YOUR INSTRUCTIONS:
The response should consist of the records that follow, printed exactly.

Dataset entries:
(** ** Events *)

Definition private_reference (purpose value : pystr) : pystr :=
  sha256_hex (canonical_framed_payload ($"audit-" ++ purpose) (JStr value)).
Definition workflow_capability_event_payload (capability_id : pystr) (invocation_id : option pystr)
    (extra : list (pystr * json)) : json :=
  JObj ([($"capability_ref", JStr (private_reference ($"capability") capability_id))] ++ extra
        ++ match invocation_id with
           | Some i => [($"invocation_ref", JStr (private_reference ($"invocation") i))]
           | None => []
           end).
Definition claim_event_extra (approval_provenance_id receipt_id task_id : pystr) (use_number : Z) : list (pystr * json) :=
  [($"approval_provenance_ref", JStr (private_reference ($"approval-provenance") approval_provenance_id));
   ($"receipt_ref", JStr (private_reference ($"receipt") receipt_id));
   ($"task_ref", JStr (private_reference ($"task") task_id)); ($"use_number", JInt use_number)].
(** [_claim_event_payload], and [_event_payload] of the authority file *)
Definition claim_event_payload (r : WorkflowCapabilityReceipt) : json :=
  workflow_capability_event_payload (wr_capability_id r) (Some (wr_invocation_id r))
    (claim_event_extra (wr_approval_provenance_id r) (wr_receipt_id r) (wr_task_id r) (wr_use_number r)).

Definition next_event_id (t : tables) : Z := foldr Z.max (event_sequence t) (evt_event_id <$> events t) + 1.

Definition insert_workflow_capability_event (event_name capability_id : pystr) (invocation_id : option pystr)
    (occurred_at : pystr) (extra : list (pystr * json)) (t : tables) : result (tables * Z) :=
  let event_id := next_event_id t in
  raise_if (MAX_SQLITE_INTEGER <? event_id) (RuntimeError "OperationalError") ;;
  Ok ({| capabilities := capabilities t; states := states t; revocations := revocations t; receipts := receipts t;
         transitions := transitions t;
         events := events t ++
           [{| evt_event_id := event_id; evt_event_name := event_name;
               evt_payload_json := canonical (workflow_capability_event_payload capability_id invocation_id extra);
               evt_occurred_at := occurred_at |}];
         event_sequence := event_id |}, event_id).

WRITTEN ANSWER:
(** ** Events *)

Definition private_reference (purpose value : pystr) : pystr :=
  sha256_hex (canonical_framed_payload ($"audit-" ++ purpose) (JStr value)).
Definition workflow_capability_event_payload (capability_id : pystr) (invocation_id : option pystr)
    (extra : list (pystr * json)) : json :=
  JObj ([($"capability_ref", JStr (private_reference ($"capability") capability_id))] ++ extra
        ++ match invocation_id with
           | Some i => [($"invocation_ref", JStr (private_reference ($"invocation") i))]
           | None => []
           end).
Definition claim_event_extra (approval_provenance_id receipt_id task_id : pystr) (use_number : Z) : list (pystr * json) :=
  [($"approval_provenance_ref", JStr (private_reference ($"approval-provenance") approval_provenance_id));
   ($"receipt_ref", JStr (private_reference ($"receipt") receipt_id));
   ($"task_ref", JStr (private_reference ($"task") task_id)); ($"use_number", JInt use_number)].
(** [_claim_event_payload], and [_event_payload] of the authority file *)
Definition claim_event_payload (r : WorkflowCapabilityReceipt) : json :=
  workflow_capability_event_payload (wr_capability_id r) (Some (wr_invocation_id r))
    (claim_event_extra (wr_approval_provenance_id r) (wr_receipt_id r) (wr_task_id r) (wr_use_number r)).

Definition next_event_id (t : tables) : Z := foldr Z.max (event_sequence t) (evt_event_id <$> events t) + 1.

Definition insert_workflow_capability_event (event_name capability_id : pystr) (invocation_id : option pystr)
    (occurred_at : pystr) (extra : list (pystr * json)) (t : tables) : result (tables * Z) :=
  let event_id := next_event_id t in
  raise_if (MAX_SQLITE_INTEGER <? event_id) (RuntimeError "OperationalError") ;;
  Ok ({| capabilities := capabilities t; states := states t; revocations := revocations t; receipts := receipts t;
         transitions := transitions t;
         events := events t ++
           [{| evt_event_id := event_id; evt_event_name := event_name;
               evt_payload_json := canonical (workflow_capability_event_payload capability_id invocation_id extra);
               evt_occurred_at := occurred_at |}];
         event_sequence := event_id |}, event_id).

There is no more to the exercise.